> [ASSIGNMENT] Some of the lines below need repeating. Reproduce exactly those between the lines holding "(** ** The registry provider *)" and "intros Hrec Hin.", inclusive.

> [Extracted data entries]
· · · · ·

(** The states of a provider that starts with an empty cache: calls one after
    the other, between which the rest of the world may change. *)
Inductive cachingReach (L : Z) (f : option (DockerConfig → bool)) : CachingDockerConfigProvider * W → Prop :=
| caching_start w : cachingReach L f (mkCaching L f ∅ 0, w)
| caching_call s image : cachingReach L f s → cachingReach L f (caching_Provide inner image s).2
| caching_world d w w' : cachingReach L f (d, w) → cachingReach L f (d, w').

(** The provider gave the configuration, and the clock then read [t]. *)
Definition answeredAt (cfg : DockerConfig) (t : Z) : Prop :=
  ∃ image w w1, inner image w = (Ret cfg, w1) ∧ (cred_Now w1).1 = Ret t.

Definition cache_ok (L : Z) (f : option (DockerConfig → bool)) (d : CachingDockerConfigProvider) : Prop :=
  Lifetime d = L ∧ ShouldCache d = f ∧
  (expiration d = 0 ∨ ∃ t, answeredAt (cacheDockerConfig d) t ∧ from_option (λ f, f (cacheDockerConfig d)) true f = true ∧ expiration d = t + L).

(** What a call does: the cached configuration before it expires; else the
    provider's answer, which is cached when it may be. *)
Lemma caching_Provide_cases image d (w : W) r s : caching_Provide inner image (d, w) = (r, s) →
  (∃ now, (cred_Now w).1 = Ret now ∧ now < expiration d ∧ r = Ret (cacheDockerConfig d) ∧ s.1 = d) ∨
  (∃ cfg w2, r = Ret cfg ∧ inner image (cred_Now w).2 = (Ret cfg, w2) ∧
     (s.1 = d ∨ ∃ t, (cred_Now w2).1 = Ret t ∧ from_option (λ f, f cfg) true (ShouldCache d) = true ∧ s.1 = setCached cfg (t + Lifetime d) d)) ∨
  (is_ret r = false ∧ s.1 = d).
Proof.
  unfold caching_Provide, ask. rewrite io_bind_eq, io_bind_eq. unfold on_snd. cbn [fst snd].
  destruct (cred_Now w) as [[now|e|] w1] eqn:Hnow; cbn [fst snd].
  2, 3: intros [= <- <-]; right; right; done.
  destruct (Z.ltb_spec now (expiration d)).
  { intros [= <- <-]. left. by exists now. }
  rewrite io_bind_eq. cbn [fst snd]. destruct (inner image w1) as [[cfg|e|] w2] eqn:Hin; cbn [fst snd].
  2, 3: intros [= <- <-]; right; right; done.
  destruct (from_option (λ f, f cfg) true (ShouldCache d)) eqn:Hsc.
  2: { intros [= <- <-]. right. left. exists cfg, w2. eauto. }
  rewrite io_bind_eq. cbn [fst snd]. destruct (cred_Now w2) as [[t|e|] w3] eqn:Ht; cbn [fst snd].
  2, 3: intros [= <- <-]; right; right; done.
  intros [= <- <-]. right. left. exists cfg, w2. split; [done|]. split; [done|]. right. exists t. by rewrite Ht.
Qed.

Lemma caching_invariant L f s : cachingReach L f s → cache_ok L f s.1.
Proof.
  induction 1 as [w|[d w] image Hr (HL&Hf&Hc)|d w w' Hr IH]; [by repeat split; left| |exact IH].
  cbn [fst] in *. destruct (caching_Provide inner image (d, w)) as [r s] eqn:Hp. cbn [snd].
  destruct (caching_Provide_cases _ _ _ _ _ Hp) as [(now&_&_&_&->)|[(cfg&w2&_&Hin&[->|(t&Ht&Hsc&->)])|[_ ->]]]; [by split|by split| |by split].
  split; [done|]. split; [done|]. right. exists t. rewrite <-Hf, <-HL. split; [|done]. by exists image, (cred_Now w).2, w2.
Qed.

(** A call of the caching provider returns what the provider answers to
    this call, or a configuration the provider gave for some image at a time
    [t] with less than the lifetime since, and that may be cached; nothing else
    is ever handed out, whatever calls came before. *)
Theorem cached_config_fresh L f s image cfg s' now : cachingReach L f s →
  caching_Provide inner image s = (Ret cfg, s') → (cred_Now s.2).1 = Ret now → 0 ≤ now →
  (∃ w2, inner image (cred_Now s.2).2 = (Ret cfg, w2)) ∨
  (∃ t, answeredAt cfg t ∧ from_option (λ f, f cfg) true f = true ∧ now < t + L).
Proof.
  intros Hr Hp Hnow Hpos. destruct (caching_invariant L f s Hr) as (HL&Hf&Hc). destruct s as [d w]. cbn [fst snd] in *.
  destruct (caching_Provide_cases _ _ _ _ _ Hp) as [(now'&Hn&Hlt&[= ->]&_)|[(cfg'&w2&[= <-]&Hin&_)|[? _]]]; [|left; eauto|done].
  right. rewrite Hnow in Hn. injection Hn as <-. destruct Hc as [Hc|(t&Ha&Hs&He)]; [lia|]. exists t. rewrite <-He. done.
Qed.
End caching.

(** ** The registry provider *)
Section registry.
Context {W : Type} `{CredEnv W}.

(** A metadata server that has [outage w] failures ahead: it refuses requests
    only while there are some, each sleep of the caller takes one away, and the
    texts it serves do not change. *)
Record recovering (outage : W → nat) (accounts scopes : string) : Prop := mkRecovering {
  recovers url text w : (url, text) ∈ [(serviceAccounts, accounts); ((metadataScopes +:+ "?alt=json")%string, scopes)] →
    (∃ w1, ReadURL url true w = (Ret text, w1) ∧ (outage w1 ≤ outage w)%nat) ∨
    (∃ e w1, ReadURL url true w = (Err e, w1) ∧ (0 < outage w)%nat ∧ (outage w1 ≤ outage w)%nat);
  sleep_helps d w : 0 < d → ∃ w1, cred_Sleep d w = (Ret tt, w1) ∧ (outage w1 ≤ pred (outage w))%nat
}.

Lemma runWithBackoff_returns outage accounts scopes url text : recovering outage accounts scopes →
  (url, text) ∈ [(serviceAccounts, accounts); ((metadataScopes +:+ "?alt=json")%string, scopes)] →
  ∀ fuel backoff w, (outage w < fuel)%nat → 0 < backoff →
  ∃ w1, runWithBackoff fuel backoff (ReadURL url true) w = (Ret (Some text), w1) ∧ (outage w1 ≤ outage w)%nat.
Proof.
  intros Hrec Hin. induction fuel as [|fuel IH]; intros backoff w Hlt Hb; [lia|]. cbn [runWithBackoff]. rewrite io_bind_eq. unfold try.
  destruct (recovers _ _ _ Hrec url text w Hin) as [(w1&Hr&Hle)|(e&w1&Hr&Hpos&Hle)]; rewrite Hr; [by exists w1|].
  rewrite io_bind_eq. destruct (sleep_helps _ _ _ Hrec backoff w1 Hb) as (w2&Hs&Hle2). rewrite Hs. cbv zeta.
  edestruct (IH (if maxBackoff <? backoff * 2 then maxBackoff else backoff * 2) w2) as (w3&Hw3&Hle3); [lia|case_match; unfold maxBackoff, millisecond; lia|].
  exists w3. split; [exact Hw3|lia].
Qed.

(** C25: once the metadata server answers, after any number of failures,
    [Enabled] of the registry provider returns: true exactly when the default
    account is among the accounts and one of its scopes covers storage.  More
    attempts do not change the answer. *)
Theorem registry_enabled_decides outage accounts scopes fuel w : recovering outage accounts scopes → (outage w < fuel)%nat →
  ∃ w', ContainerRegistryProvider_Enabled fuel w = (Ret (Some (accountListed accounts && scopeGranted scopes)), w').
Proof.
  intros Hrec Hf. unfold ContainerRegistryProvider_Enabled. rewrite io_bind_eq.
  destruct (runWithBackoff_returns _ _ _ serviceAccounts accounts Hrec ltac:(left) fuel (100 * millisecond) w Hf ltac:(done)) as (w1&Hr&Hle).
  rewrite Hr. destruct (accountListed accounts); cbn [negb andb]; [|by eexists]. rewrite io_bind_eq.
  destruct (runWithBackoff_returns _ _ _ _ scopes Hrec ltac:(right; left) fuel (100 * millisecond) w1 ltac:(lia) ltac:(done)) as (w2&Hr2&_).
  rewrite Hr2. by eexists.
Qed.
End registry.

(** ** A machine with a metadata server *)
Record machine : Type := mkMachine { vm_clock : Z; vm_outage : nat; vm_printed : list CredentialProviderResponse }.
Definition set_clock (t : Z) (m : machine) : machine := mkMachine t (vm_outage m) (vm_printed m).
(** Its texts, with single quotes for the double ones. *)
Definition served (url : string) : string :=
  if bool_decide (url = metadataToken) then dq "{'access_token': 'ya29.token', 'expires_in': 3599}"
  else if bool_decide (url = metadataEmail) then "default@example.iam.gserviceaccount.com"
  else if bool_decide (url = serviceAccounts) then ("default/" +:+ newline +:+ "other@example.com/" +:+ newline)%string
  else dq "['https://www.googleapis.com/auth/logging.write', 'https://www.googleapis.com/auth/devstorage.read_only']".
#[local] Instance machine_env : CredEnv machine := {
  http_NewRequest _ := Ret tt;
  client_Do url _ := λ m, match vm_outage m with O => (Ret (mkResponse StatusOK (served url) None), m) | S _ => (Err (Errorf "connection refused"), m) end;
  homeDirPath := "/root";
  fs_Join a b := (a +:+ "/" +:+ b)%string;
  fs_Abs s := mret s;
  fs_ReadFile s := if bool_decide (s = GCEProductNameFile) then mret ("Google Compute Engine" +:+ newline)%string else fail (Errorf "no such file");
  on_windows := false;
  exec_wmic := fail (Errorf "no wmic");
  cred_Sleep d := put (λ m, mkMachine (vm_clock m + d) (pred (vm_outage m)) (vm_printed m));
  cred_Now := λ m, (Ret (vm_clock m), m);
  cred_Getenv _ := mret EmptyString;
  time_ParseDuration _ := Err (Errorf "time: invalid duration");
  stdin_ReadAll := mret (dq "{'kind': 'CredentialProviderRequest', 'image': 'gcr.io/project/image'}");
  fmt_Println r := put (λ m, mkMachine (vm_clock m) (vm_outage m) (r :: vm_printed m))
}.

· · · · ·

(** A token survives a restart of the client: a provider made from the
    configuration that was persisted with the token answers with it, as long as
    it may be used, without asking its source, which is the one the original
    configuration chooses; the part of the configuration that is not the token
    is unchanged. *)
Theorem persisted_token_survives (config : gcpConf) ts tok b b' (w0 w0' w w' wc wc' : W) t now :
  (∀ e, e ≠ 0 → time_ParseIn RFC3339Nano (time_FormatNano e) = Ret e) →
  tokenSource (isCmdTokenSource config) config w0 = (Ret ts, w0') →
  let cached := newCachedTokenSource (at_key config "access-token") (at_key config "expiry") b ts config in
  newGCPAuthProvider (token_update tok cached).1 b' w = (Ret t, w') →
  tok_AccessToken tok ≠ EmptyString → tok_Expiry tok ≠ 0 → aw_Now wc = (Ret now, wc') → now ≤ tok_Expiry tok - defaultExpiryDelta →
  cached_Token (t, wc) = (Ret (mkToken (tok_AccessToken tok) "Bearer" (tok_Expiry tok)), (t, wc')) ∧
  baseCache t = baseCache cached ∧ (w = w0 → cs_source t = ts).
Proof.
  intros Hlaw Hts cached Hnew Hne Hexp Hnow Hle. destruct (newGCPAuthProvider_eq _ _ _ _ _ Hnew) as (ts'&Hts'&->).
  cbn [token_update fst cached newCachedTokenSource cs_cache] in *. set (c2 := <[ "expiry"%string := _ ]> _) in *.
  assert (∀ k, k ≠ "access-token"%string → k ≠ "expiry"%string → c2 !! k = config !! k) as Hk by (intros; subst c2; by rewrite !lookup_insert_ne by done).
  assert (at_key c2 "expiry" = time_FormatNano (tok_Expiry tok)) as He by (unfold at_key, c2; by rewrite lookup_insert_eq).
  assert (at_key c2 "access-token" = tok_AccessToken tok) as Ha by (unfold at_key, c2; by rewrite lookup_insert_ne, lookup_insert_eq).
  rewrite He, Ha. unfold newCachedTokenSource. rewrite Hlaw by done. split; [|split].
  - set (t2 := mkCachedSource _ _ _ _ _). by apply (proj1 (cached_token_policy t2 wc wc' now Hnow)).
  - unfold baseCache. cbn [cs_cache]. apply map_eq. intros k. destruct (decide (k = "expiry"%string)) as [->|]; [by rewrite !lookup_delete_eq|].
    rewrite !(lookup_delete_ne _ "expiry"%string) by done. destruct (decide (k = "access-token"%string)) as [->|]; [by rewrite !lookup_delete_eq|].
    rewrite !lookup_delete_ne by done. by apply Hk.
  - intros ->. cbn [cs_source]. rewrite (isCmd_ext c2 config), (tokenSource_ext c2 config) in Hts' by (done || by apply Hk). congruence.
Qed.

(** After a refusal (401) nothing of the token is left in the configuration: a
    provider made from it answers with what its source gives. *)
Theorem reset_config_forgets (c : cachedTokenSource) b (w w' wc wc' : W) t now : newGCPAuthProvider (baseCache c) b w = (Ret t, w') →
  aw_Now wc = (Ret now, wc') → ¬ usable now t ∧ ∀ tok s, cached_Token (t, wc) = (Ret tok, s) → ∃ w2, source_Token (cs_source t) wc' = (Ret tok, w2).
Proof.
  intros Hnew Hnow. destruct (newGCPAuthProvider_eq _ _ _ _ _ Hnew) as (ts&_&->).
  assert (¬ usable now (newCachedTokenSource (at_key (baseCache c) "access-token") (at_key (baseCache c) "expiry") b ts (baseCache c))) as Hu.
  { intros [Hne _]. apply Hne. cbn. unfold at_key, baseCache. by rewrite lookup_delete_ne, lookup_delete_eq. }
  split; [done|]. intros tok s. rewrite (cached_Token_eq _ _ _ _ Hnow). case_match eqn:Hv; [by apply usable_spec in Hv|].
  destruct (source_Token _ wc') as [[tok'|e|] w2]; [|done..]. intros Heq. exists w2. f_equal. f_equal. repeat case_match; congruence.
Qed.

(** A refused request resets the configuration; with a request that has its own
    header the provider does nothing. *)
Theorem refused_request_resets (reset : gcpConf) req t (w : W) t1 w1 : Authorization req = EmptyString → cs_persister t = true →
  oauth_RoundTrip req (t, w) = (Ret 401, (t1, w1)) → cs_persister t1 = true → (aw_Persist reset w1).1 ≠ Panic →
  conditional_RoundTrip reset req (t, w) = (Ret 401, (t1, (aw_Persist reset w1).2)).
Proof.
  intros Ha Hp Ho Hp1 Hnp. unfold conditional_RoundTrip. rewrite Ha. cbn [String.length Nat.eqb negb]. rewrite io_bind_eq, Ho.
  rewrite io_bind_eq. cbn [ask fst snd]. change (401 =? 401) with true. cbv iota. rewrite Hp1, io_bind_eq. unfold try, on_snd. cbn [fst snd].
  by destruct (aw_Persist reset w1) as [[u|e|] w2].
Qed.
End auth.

· · · · ·

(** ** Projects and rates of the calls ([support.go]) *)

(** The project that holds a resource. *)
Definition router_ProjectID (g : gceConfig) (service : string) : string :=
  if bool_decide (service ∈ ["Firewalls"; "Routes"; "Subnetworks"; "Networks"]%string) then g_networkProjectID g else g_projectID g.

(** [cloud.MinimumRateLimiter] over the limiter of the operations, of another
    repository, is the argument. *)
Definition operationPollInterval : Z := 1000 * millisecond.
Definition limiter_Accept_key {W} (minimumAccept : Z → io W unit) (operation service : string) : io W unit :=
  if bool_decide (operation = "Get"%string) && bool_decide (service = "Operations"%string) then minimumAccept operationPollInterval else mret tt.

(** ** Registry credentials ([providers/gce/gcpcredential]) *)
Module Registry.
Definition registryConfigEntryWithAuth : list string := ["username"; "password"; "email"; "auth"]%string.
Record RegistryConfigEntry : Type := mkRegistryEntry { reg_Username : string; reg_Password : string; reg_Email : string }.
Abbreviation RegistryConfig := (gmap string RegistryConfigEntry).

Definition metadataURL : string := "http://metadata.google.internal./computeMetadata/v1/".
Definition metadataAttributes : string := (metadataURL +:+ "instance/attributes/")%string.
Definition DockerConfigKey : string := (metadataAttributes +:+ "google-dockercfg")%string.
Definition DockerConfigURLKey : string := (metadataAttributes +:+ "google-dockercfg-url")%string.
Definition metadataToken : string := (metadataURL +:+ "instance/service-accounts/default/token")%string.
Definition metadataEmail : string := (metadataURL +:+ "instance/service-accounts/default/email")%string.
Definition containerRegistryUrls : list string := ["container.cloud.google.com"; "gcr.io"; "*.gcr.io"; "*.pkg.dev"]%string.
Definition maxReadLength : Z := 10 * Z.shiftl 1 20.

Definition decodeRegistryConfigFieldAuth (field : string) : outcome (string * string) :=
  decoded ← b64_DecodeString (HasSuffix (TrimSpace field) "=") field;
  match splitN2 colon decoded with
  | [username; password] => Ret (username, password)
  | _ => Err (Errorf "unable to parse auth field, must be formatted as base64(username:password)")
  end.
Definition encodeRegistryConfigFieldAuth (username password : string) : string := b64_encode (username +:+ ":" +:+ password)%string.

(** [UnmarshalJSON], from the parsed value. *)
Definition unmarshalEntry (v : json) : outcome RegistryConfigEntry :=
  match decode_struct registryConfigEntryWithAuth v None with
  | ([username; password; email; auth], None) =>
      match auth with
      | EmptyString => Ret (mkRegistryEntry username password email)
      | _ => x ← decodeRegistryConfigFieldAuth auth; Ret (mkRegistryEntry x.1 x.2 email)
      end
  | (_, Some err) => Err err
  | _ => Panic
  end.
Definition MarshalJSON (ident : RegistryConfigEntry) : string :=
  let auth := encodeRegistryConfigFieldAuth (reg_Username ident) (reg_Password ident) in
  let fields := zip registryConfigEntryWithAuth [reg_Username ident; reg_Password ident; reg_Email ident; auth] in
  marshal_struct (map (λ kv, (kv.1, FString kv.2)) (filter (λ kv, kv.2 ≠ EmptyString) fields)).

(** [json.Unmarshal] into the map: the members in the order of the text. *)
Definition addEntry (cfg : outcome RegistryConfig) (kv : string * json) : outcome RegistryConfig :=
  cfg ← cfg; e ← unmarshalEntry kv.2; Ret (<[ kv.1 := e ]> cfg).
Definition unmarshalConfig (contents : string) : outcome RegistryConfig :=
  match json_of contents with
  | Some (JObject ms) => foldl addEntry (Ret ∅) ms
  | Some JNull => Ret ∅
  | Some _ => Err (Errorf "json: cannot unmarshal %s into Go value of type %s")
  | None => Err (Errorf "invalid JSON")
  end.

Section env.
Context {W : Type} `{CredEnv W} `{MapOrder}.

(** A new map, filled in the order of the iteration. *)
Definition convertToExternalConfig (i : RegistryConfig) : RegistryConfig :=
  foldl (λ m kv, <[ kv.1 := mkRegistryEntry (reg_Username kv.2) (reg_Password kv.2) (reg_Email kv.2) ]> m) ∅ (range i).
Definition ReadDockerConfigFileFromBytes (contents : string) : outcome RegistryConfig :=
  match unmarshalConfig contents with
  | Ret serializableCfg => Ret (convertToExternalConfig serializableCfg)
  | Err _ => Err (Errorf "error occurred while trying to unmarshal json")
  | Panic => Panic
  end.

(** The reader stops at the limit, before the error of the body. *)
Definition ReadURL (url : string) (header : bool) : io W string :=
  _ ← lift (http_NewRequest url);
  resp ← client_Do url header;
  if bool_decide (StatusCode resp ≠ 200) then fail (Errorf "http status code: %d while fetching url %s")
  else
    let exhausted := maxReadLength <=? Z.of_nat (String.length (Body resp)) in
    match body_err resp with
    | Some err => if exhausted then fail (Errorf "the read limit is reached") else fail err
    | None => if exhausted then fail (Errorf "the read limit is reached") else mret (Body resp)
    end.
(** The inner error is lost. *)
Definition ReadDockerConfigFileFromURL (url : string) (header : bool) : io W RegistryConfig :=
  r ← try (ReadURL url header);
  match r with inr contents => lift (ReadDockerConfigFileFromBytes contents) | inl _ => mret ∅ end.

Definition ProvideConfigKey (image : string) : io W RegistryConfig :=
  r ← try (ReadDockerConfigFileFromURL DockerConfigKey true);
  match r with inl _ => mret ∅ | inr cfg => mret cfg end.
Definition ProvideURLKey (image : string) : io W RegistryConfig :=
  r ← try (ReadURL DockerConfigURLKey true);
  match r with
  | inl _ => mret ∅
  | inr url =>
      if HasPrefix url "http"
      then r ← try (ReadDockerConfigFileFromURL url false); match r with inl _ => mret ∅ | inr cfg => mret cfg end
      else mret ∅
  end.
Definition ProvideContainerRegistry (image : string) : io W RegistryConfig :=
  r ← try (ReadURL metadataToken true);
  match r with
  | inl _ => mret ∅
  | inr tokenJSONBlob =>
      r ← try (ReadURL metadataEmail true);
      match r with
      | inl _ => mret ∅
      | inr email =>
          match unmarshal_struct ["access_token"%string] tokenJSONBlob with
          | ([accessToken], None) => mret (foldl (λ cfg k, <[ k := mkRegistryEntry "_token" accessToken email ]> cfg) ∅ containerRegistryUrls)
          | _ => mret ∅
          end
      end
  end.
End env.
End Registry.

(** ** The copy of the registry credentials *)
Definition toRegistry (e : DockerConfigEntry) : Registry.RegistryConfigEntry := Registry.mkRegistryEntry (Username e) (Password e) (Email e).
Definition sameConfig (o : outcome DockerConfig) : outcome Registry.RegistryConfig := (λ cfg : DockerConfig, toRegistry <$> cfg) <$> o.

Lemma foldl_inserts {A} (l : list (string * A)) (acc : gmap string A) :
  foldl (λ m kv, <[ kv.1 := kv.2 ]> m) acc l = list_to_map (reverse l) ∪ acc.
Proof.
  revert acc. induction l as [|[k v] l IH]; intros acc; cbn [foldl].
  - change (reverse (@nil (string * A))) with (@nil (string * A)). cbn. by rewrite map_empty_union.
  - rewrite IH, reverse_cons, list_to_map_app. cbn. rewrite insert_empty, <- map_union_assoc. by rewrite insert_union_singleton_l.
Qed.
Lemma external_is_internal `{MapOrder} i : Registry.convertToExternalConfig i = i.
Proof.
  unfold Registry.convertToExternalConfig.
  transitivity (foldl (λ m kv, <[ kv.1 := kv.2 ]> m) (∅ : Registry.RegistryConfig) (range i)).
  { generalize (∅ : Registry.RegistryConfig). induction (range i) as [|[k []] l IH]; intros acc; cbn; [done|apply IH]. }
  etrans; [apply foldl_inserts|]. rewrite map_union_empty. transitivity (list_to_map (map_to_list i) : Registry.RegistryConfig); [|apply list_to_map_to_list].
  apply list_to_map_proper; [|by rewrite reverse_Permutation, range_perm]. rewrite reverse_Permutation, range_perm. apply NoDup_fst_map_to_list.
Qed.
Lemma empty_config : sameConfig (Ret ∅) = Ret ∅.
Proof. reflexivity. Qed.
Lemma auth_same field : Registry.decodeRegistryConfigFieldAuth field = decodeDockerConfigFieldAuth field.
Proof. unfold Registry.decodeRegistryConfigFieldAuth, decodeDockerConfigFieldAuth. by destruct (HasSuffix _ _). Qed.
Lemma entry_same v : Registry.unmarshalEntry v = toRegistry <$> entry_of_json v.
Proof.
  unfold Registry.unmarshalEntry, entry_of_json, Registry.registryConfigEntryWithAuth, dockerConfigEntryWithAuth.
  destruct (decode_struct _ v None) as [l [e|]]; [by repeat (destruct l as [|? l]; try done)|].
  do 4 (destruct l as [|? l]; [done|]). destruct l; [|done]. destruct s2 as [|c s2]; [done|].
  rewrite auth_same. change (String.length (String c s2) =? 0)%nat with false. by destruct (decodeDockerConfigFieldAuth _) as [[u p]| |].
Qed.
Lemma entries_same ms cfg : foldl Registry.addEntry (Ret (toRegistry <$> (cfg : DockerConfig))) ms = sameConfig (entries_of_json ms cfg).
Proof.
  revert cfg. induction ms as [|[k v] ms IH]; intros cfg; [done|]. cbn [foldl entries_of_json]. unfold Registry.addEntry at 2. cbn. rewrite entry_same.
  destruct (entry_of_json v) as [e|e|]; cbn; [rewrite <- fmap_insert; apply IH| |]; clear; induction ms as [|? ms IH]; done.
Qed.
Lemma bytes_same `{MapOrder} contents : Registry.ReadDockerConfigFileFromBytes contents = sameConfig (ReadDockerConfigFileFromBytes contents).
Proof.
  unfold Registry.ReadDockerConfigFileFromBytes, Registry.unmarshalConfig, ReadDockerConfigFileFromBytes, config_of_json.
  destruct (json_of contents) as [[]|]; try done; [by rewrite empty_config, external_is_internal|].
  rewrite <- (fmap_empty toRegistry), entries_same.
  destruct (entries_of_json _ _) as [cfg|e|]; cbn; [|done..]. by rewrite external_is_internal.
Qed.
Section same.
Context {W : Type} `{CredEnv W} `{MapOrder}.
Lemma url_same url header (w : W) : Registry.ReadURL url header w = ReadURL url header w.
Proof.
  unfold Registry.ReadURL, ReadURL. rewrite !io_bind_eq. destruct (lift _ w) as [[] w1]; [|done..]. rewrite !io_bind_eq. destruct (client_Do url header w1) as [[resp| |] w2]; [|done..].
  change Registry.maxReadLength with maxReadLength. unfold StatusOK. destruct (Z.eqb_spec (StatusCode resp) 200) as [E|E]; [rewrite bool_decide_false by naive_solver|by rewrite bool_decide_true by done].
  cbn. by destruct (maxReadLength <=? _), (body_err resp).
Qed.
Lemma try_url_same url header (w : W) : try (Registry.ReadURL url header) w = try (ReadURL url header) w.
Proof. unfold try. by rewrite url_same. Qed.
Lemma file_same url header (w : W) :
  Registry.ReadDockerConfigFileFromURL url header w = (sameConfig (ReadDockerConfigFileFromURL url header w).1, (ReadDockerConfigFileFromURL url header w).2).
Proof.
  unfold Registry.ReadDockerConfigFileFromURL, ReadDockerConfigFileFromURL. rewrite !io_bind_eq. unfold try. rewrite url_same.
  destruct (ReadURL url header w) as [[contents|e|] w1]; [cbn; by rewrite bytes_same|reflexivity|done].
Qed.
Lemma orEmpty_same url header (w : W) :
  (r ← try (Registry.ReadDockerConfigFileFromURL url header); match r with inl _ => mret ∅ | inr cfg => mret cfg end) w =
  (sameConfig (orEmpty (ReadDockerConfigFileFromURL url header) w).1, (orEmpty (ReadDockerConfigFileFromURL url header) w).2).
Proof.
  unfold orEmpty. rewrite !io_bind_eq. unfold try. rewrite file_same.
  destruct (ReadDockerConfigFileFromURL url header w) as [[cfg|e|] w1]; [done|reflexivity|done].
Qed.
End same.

· · · · ·

> [PROBLEM SOLUTION]
(** ** The registry provider *)
Section registry.
Context {W : Type} `{CredEnv W}.

(** A metadata server that has [outage w] failures ahead: it refuses requests
    only while there are some, each sleep of the caller takes one away, and the
    texts it serves do not change. *)
Record recovering (outage : W → nat) (accounts scopes : string) : Prop := mkRecovering {
  recovers url text w : (url, text) ∈ [(serviceAccounts, accounts); ((metadataScopes +:+ "?alt=json")%string, scopes)] →
    (∃ w1, ReadURL url true w = (Ret text, w1) ∧ (outage w1 ≤ outage w)%nat) ∨
    (∃ e w1, ReadURL url true w = (Err e, w1) ∧ (0 < outage w)%nat ∧ (outage w1 ≤ outage w)%nat);
  sleep_helps d w : 0 < d → ∃ w1, cred_Sleep d w = (Ret tt, w1) ∧ (outage w1 ≤ pred (outage w))%nat
}.

Lemma runWithBackoff_returns outage accounts scopes url text : recovering outage accounts scopes →
  (url, text) ∈ [(serviceAccounts, accounts); ((metadataScopes +:+ "?alt=json")%string, scopes)] →
  ∀ fuel backoff w, (outage w < fuel)%nat → 0 < backoff →
  ∃ w1, runWithBackoff fuel backoff (ReadURL url true) w = (Ret (Some text), w1) ∧ (outage w1 ≤ outage w)%nat.
Proof.
  intros Hrec Hin. induction fuel as [|fuel IH]; intros backoff w Hlt Hb; [lia|]. cbn [runWithBackoff]. rewrite io_bind_eq. unfold try.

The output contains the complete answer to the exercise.